Given prob space $(\Omega, \mathscr{F}, P)$ and a Wiener process $(W_t)_{t \geq 0}$, define filtration $\mathscr{F}_t = \sigma(W_u : u \leq t)$
Let $(A_t)_{t \geq 0}$ where $A_t = W_t^3 - 3tW_t$. Show that $E[A_t|\mathscr{F}_s] = A_s$ whenever $s < t$.
I think this all comes down to manipulation since there are martingales somewhere
My attempt:
Splitting up into $E[W_t^3|\mathscr{F}_s] - 3E[tW_t|\mathscr{F}_s]$ doesn't do anything since those guys aren't martingales? So, I tried splitting it up into:
$E[W_t(W_t^2 - 3t)|\mathscr{F}_s]$
$= E[W_t(W_t^2 - t -2 t)|\mathscr{F}_s]$
$= E[W_t(W_t^2 - t) -2 tW_t)|\mathscr{F}_s]$
$= E[W_t(W_t^2 - t)|\mathscr{F}_s] -2E[ tW_t|\mathscr{F}_s]$
$W_t$ is not $\mathscr{F}_s$-measurable, so we can't take that out...

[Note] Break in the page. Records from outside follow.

(* ===== verification/Linearizable.v ===== *)
(** * Concurrent calls to a virtual actor

    Calls of one grain at many silos of a converged cluster, interleaved access by access: the routing accesses of
    [CallsInFlight] up to the dispatch at the owner, and from there the accesses of [Asks], among them those of
    mailboxes that stop and are replaced while calls are under way.  Local references are used and other grains are busy in
    between.  The history of the calls is linearizable: a call that is answered took effect at one moment
    between its start and its end, and in the order of these moments the answers are those of one
    sequential actor. *)
From S2P Require Import Prelude CoreTypes HashRing Mailbox Directory ConcurrentDirectory Calls Auth Swim Membership.
From S2P Require Import CrossCluster Replication Registry Transport ClusterRef ClusterSilo VirtualActor CallsInFlight Asks.

Section linearizable.
Context {I : Type} (Msg Res : I → Type) `{Heq : ∀ i, EqDecision (Msg i)} `{Hcnt : ∀ i, Countable (Msg i)}.
Context (gt : GrainType) (gk : string) (nm : ∀ i, NetworkMessage (Msg i) (Res i)).
Context {State : Type} (initial : State).
Context (handle : ∀ i, RequestContext → State → Msg i → State * Res i).
Context (index : string → option I) (Hindex : ∀ i, index (message_type_name (nm i)) = Some i).
Context (connects parses : string → bool) (arrival : list SiloAddress → list (SiloAddress * bool)).
Context (status_display : Status → string) (rpc_failure : Status) (now : Z).
Context (Hconn : ∀ uri, connects uri = true) (Harr : ∀ l, arrival l ≡ₚ all_answer l).
Context (gd : GrainError → string).
Context (r : HashRing) (auth : option SharedSecretAuth) (o : SiloAddress).
Context (Howner : HashRing_get r (slash (gt_grain_type_name gt) gk) = Some o).
(** The endpoint of the owner is nobody else's. *)
Context (Hends : ∀ m, m ∈ HashRing_members r → endpoint m = endpoint o → silo_id m = silo_id o).
Abbreviation tn := (gt_grain_type_name gt).
Abbreviation g := (mkGrainId tn gk).
Abbreviation step' := (flight_step connects parses arrival status_display rpc_failure now).
Abbreviation converged' := (converged parses r auth tn gk o).
Abbreviation actor_run' := (actor_run Msg Res gt gk initial handle).
Section ledger.
Context {D : Type} `{GrainActivatorLaws D} {J : Type} `{JournalStore J} `{!JournalStoreLaws J} `{!ReliableJournal J}.
Context (encode_event : LedgerEvent → option bytes) (decode_event : bytes → option LedgerEvent).
Context (serialize : LedgerState → option bytes) (deserialize : bytes → option LedgerState).
Context (Hcodec : ∀ ev, ∃ b, encode_event ev = Some b ∧ decode_event b = Some ev).
Context (Hsnap : ∀ st b, serialize st = Some b → deserialize b = Some st).
Context (acct : GrainId).

Abbreviation holds := (journal_holds encode_event decode_event deserialize Ledger_apply Ledger acct).

(** How an activation of the ledger ends: it idles, its channel closes, or a handler panics. *)
Inductive Ending := Idles | Closes | Panics.
Definition ending (e : Ending) : RecvOutcome (JournaledState (State := LedgerState) * J) :=
  match e with
  | Idles => RecvElapsed
  | Closes => RecvClosed
  | Panics => RecvMessage (journaled_envelope (R := LedgerReply) encode_event serialize Ledger_apply
                             Ledger_snapshot_interval acct (λ _, None))
  end.

(** The life of the account: one activation after the other, each with the messages it handles and its
    ending. *)
Fixpoint ledger_life (sessions : list (list LedgerMsg * Ending)) (j : J) (dir : D) : option (J * D) :=
  match sessions with
  | [] => Some (j, dir)
  | (msgs, e) :: sessions =>
      '(_, _, j, dir) ← journaled_run decode_event serialize deserialize Ledger_apply Ledger acct
                          ((RecvMessage <$> journaled_msgs encode_event serialize Ledger_apply Ledger_snapshot_interval
                                              acct (Ledger_handle <$> msgs)) ++ [ending e]) j dir;
      ledger_life sessions j dir
  end.
Definition ledger_history (sessions : list (list LedgerMsg * Ending)) : list LedgerMsg := sessions ≫= fst.

Lemma ledger_count_app ms ms' : ledger_count (ms ++ ms') = (ledger_count ms + ledger_count ms')%nat.
Proof. unfold ledger_count. induction ms as [|m ms IH]; cbn; [done|]. rewrite IH. lia. Qed.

$tW_{1/t}$ is Brownian and thus a martingale, but I don't know about $tW_t$...
$cW_{t/c^2}$ is Brownian and thus a martingale, but I don't think we can set c = t...
Help please?
Writing
$$W_t^3 = ((W_t-W_s)+W_s)^3 = (W_t-W_s)^3+ 3 W_s (W_t-W_s)^2 + 3 W_s^2 (W_t-W_s) + W_s^3$$
we find using the independence of the increments
$$\begin{align*} \mathbb{E}(W_t^3 \mid \mathcal{F}_s) &= \underbrace{\mathbb{E}((W_t-W_s)^3)}_{\mathbb{E}(W_{t-s}^3)=0} + 3W_s \underbrace{\mathbb{E}(W_t-W_s)^2}_{\mathbb{E}(W_{t-s}^2)=t-s} + 3W_s^2 \underbrace{\mathbb{E}(W_t-W_s)}_{0}+W_s^3 \\ &= 3(t-s) W_s + W_s^3. \end{align*}$$
Consequently,
$$\mathbb{E}(A_t \mid \mathcal{F}_s) = \mathbb{E}(W_t^3 - 3t W_t \mid \mathcal{F}_s) = 3(t-s)W_s+ W_s^3 - 3t \underbrace{\mathbb{E}(W_t \mid \mathcal{F}_s)}_{W_s} = A_s.$$
A general remark: If you want to prove a process of this form a martingale, it is always a good idea to write $$W_t = (W_t-W_s)+W_s$$ and separate both terms, since this allows us to use the independence of the increments (which in turn makes calculation of conditional expectations much more easier).